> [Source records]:
----
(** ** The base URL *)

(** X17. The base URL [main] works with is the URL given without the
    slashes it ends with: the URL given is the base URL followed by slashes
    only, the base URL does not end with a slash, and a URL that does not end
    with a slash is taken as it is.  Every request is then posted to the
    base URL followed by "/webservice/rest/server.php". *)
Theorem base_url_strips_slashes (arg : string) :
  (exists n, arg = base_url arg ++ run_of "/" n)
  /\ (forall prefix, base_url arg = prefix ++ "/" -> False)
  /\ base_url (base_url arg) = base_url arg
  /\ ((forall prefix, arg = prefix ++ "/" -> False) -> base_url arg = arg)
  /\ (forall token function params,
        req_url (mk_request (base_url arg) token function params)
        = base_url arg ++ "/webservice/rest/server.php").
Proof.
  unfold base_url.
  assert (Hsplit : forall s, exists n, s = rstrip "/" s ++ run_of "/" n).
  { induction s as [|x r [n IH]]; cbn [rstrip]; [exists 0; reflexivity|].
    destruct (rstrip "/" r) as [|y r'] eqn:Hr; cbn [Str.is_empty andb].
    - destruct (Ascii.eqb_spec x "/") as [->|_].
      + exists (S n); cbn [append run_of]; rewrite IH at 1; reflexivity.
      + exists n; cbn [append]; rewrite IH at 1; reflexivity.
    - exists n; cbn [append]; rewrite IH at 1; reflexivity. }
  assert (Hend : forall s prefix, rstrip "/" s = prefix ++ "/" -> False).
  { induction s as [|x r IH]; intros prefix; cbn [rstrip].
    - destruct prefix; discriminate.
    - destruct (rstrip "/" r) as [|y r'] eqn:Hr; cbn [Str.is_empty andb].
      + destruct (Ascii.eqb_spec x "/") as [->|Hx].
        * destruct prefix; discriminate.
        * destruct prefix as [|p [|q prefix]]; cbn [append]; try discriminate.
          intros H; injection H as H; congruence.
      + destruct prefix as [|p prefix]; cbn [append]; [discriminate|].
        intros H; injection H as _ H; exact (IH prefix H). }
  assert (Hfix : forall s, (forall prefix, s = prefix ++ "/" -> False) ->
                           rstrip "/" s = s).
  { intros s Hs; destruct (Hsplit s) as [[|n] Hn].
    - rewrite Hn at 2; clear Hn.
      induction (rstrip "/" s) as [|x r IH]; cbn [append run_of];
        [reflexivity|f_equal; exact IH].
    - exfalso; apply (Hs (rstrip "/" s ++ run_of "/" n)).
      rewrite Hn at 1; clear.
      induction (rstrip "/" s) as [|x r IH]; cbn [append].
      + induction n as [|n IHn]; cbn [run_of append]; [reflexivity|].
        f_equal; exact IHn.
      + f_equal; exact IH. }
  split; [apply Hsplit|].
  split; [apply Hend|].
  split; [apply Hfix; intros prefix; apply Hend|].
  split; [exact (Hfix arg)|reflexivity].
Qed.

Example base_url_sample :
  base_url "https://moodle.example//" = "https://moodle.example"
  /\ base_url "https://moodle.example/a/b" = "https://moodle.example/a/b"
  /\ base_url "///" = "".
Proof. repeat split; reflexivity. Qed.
----
> [Try it]:
Look above for the line holding "only, the base", then set down exactly that line and every line after it up to and including the line holding "arg) = base_url arg", with nothing else.

> [Response]:
    only, the base URL does not end with a slash, and a URL that does not end
    with a slash is taken as it is.  Every request is then posted to the
    base URL followed by "/webservice/rest/server.php". *)
Theorem base_url_strips_slashes (arg : string) :
  (exists n, arg = base_url arg ++ run_of "/" n)
  /\ (forall prefix, base_url arg = prefix ++ "/" -> False)
  /\ base_url (base_url arg) = base_url arg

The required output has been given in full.